The track was too narrow to drive down, so Glenda left her car and ran to find a young woman in a house. She was horrified by what she saw. Lying in agony, Nosipho had inserted a wire coat hanger into her cervix in an attempt to terminate her pregnancy.
Nosipho was bleeding heavily so time was precious. Glenda carried the young woman on her back to her car then drove her to hospital, where they found out that Nosipho had got septicaemia (more commonly known as blood poisoning) as a result of her unsafe abortion. Sadly, Nosipho had lost so much blood and the infection was so severe that she died. Nosipho’s other two other children now have to live without a mother.
Glenda explained: “Nosipho was prepared to take this risk with her health so she could finish her education, get a job and be able to look after the children she had already. I don’t want what happened to Nosipho to happen to anyone else.”
Unfortunately, what Glenda saw isn’t unusual. It’s estimated that around 47,000 women die every year because of unsafe abortions – a staggering 13% of all maternal deaths – and more than 245,000 unsafe abortions are estimated to have taken place in South Africa alone. Women all over the world use extreme measures to end their pregnancy either because the law doesn’t allow them to access safe services, or because they don’t know where to turn for help and support.

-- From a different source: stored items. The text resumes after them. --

(** X22. Slots beyond [maxSlots].  When the array of slots is longer than
    [maxSlots] (as [loadFromData] leaves it for stored data with more
    slots), the slots below [maxSlots] all hold items and a slot beyond is
    empty, [addItem] of an item that is not stacked returns true and puts
    the item into the first empty slot, at or beyond [maxSlots].  From
    there [removeItem] returns null and [moveItem] returns false, whatever
    the quantity and the other slot, and both leave the manager and
    localStorage as they are: the item cannot be taken out or moved. *)
Theorem items_beyond_maxSlots_stay (now : JS.number) (item : Item)
  (quantity : JS.number) (m : t Item) (b : Browser.t) :
  autoStack (options m) && stackable item = false ->
  (forall j : nat,
     (Z.of_nat j < maxSlots (options m))%Z ->
     exists other, slots m !! j = Some (Some other)) ->
  Exists (fun slot => slot = None) (slots m) ->
  let result := addItem now (instance item) quantity (-1) m b in
  let m' := snd (fst result) in
  fst (fst result) = true
  /\ exists target : nat,
       (maxSlots (options m) <= Z.of_nat target)%Z
       /\ slots m' !! target = Some (Some item)
       /\ (forall (now' quantity' : JS.number),
             removeItem now' (Z.of_nat target) quantity' m' (snd result)
             = ((None, m'), snd result))
       /\ (forall (now' quantity' : JS.number) (toSlot : Z),
             toSlot <> Z.of_nat target ->
             moveItem now' (Z.of_nat target) toSlot quantity' m' (snd result)
             = ((false, m'), snd result)).
Proof.
  intros Hstack Hfull Hempty result m'.
  destruct (addItem_first_empty now item quantity m b Hstack Hempty)
    as (target & Htarget & Eadd).
  subst m' result. rewrite Eadd. cbn [fst snd].
  split; [reflexivity|]. exists target.
  assert (maxSlots (options m) <= Z.of_nat target)%Z as Hbeyond.
  { destruct (Z_lt_le_dec (Z.of_nat target) (maxSlots (options m)))
      as [Hless|Hge]; [|exact Hge].
    destruct (Hfull target Hless) as [other Hother]. congruence. }
  split; [exact Hbeyond|]. split.
  { cbn [slots trackOperation with_slots]. apply list_lookup_insert_eq.
    now apply lookup_lt_Some in Htarget. }
  split.
  - intros now' quantity'. unfold removeItem.
    cbn [options trackOperation with_slots].
    assert ((maxSlots (options m) <=? Z.of_nat target)%Z = true) as ->
      by now apply Z.leb_le.
    now rewrite orb_true_r.
  - intros now' quantity' toSlot Hne. unfold moveItem.
    cbn [options trackOperation with_slots].
    assert ((Z.of_nat target =? toSlot)%Z = false) as ->
      by (apply Z.eqb_neq; congruence).
    assert ((maxSlots (options m) <=? Z.of_nat target)%Z = true) as ->
      by now apply Z.leb_le.
    now rewrite orb_true_r.
Qed.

Increasing access to voluntary family planning
Marie Stopes International is working to reduce unsafe abortion and its consequences by increasing access to voluntary family planning, safe abortion and post-abortion care around the world. In South Africa, nearly 170,000 women and men trusted Marie Stopes International to provide them with sexual and reproductive health services. As a result of these services more than 40,000 unsafe abortions will be averted, and many fewer families like Nosipho’s will be left to cope with the devastating consequences.
“For me, the most important change is that all women, from all walks of life are given proper access to the sexual and reproductive healthcare they need,” said Glenda.